■ Assignment
Would you please transcribe, exactly as written, the lines of the entries below starting at the one that holds "(** * lvgl_kawaii_face: the" and ending at the one that holds "- A C integer", both included?

■ Collected data
***

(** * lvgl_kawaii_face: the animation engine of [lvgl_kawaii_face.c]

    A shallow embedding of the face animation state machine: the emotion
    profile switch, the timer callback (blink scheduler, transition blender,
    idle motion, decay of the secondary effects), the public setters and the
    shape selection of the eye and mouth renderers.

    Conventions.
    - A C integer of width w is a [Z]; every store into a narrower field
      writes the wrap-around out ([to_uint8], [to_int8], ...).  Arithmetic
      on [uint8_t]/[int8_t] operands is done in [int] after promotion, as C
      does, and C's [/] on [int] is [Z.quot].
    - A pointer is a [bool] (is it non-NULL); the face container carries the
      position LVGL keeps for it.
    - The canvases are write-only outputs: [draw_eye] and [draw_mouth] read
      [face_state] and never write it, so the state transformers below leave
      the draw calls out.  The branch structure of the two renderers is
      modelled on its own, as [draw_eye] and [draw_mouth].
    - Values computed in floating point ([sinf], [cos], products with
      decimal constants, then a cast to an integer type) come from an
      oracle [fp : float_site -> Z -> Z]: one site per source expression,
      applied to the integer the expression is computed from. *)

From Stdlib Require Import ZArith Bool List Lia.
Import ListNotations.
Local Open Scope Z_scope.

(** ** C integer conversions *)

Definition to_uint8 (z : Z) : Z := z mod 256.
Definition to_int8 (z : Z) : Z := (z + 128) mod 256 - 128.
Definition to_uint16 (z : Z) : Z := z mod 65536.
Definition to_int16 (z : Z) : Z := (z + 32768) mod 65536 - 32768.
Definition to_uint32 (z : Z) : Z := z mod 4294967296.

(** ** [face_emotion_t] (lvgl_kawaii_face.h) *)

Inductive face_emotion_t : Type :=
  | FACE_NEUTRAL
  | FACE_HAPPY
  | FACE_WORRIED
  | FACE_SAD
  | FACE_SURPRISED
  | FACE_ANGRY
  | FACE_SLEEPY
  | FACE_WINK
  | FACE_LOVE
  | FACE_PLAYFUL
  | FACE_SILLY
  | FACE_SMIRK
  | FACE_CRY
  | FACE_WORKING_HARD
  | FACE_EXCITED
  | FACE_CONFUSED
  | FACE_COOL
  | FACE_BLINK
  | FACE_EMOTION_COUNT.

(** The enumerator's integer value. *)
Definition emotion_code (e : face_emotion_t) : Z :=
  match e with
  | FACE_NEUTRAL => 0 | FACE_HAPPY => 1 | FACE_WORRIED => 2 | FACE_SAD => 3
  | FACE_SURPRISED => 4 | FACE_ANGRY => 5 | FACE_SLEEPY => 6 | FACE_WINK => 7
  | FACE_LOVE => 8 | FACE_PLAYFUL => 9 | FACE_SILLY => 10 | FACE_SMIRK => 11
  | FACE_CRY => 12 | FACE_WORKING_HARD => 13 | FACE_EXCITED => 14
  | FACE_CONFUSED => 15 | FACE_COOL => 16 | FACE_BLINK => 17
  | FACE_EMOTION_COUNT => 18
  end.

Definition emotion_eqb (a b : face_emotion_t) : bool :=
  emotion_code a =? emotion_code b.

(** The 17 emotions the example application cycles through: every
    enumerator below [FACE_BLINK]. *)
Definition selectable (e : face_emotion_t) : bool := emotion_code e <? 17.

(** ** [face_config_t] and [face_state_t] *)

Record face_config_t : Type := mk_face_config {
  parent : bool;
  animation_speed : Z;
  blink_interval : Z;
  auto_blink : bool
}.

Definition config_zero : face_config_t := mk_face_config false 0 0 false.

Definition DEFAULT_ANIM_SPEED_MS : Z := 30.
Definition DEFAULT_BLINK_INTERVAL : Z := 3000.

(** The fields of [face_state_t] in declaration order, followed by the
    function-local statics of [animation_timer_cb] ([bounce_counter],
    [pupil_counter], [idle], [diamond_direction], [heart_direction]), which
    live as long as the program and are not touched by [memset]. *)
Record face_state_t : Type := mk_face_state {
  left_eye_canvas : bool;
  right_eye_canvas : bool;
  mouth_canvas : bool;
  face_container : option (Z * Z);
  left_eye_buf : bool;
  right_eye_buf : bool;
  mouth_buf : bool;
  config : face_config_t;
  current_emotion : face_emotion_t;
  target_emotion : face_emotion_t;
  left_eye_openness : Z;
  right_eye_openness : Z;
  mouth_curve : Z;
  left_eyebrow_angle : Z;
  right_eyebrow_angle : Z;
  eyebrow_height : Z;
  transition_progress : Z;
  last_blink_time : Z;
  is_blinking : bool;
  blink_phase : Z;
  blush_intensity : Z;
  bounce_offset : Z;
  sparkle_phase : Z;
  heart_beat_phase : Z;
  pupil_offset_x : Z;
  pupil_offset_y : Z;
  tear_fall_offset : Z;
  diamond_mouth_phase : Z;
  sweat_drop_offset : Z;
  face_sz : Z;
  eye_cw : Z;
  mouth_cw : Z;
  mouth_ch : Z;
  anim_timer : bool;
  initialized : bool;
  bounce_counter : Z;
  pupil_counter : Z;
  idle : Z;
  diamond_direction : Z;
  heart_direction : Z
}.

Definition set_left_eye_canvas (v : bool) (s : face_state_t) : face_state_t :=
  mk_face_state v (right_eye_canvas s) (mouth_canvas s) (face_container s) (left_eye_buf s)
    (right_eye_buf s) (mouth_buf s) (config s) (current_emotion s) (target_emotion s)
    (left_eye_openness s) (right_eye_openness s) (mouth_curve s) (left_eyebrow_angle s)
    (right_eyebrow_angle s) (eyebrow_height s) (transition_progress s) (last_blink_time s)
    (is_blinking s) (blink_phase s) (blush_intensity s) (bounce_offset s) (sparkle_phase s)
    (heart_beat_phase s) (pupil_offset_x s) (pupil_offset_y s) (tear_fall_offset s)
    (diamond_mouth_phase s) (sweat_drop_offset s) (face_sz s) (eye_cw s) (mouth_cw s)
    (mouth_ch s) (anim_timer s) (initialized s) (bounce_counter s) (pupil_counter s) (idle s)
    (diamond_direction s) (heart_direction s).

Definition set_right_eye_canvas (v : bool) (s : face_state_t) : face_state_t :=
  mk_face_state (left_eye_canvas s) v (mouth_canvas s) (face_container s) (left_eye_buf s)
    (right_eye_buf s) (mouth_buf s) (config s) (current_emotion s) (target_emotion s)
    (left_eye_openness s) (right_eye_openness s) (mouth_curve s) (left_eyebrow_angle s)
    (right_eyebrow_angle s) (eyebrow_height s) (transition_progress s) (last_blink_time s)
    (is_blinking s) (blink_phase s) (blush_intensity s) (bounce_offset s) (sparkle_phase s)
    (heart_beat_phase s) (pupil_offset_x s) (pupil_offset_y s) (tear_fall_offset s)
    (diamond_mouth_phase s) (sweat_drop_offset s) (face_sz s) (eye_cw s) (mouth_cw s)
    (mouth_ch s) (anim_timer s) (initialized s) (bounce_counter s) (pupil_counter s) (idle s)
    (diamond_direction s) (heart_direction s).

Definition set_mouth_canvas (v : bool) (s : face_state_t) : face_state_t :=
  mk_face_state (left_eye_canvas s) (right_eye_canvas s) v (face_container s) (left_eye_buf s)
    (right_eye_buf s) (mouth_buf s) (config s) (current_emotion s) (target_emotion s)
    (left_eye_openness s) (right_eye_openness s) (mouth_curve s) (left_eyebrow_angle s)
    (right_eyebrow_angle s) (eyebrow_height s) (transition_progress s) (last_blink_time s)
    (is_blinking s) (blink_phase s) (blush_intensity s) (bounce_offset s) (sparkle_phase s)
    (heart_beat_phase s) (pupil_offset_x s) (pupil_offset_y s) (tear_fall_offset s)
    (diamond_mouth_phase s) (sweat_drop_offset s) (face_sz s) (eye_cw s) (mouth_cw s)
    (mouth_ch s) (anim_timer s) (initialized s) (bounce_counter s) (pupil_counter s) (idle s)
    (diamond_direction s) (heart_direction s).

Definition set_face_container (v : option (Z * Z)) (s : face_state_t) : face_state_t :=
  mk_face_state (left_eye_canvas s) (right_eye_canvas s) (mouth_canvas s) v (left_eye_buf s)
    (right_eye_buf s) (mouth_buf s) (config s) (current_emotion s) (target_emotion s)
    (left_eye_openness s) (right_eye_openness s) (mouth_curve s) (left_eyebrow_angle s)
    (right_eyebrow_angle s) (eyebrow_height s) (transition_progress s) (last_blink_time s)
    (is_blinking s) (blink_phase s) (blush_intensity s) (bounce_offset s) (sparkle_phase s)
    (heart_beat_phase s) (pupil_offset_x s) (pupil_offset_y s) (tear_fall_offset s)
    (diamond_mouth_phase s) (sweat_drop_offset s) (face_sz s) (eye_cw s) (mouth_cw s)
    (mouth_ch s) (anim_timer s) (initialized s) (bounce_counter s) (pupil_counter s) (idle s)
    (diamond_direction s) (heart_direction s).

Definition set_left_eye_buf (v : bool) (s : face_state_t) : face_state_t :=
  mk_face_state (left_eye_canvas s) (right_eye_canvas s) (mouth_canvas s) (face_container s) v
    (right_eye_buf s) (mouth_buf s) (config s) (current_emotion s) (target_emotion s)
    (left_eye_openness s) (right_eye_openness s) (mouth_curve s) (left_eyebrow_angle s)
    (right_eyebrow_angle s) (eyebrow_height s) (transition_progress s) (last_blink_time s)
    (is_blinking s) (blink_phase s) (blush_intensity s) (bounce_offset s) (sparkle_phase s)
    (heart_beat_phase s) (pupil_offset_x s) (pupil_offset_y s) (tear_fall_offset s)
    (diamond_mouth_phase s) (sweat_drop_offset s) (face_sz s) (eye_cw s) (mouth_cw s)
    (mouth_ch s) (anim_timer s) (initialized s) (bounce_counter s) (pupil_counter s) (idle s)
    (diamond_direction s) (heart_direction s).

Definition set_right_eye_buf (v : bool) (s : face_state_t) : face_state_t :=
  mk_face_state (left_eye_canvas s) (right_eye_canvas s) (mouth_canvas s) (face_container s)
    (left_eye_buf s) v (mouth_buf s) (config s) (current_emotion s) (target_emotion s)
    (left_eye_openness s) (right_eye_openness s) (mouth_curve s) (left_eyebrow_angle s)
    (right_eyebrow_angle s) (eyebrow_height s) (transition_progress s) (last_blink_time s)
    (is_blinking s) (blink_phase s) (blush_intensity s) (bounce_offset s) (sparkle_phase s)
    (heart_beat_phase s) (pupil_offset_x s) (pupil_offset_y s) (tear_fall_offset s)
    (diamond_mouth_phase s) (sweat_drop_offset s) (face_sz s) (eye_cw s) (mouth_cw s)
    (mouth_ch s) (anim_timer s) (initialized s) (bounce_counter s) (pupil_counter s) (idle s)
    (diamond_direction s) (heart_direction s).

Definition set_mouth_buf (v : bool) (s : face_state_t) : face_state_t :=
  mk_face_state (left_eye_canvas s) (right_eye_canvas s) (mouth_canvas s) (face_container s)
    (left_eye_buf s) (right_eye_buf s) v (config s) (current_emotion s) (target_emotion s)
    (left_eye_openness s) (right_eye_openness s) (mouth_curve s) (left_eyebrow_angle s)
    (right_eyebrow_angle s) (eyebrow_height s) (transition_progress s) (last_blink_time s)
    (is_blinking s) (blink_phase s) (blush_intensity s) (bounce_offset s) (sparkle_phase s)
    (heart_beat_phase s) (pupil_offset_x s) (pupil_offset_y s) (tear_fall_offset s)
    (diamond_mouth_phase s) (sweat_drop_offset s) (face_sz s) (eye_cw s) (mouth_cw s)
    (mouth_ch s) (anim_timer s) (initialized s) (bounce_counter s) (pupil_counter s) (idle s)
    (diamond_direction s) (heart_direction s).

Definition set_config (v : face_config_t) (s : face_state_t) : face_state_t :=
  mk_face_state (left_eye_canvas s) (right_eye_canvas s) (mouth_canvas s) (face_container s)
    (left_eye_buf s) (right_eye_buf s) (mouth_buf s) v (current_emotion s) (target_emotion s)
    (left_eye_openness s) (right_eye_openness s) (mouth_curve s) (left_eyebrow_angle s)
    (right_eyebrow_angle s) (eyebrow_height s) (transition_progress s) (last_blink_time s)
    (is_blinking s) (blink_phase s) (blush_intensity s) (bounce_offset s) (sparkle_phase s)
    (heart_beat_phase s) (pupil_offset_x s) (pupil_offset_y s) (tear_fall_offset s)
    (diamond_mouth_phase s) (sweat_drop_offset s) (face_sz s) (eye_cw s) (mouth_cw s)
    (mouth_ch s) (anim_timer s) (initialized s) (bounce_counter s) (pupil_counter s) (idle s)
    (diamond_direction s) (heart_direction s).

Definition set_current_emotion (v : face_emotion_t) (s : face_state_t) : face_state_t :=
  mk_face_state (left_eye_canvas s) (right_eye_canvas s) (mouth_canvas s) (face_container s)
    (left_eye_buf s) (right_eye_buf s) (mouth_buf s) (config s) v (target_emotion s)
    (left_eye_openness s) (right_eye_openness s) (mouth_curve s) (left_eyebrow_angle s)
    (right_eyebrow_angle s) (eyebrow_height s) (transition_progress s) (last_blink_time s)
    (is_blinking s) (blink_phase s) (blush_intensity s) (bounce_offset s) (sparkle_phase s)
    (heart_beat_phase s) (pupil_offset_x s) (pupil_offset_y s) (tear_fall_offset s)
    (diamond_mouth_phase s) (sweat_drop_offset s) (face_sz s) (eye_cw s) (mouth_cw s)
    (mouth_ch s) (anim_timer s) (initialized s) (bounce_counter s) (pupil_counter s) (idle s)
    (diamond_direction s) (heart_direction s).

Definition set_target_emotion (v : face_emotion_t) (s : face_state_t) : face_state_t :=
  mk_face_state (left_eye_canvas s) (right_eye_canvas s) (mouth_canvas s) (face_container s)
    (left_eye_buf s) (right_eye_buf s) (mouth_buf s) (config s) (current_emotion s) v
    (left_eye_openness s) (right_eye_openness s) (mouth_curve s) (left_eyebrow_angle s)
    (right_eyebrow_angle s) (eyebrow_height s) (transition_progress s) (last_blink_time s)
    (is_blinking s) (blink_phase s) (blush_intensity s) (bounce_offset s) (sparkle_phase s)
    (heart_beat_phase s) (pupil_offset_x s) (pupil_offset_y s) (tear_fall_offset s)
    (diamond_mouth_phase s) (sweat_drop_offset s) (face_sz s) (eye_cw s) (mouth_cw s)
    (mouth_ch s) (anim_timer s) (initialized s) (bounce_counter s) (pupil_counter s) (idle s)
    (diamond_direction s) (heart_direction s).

***

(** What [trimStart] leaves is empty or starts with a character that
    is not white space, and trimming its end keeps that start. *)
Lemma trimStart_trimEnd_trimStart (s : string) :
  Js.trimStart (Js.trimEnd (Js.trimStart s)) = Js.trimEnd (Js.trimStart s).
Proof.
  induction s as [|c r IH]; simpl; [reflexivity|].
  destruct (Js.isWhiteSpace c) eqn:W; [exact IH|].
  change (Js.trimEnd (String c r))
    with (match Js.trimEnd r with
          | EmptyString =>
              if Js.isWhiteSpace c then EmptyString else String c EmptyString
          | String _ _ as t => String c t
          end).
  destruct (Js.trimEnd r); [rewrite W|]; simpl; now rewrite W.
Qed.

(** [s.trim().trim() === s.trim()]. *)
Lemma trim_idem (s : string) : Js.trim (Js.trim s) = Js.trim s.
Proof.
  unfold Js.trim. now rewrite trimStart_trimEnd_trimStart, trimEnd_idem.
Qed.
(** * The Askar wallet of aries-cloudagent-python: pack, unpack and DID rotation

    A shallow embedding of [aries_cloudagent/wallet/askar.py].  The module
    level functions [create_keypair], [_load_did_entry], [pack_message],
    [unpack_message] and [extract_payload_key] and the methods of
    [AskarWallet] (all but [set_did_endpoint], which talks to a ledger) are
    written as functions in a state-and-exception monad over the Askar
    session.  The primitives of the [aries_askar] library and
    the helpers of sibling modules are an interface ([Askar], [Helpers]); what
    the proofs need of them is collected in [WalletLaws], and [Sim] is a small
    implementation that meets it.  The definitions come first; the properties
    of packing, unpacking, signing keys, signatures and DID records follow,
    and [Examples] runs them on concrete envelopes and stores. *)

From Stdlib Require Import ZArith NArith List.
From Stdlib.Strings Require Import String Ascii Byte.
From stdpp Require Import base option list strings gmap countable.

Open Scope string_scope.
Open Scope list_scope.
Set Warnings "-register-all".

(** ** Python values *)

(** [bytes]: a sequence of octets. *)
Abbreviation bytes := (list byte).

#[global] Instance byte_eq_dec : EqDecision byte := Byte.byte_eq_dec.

***

■ Your response
(** * lvgl_kawaii_face: the animation engine of [lvgl_kawaii_face.c]

    A shallow embedding of the face animation state machine: the emotion
    profile switch, the timer callback (blink scheduler, transition blender,
    idle motion, decay of the secondary effects), the public setters and the
    shape selection of the eye and mouth renderers.

    Conventions.
    - A C integer of width w is a [Z]; every store into a narrower field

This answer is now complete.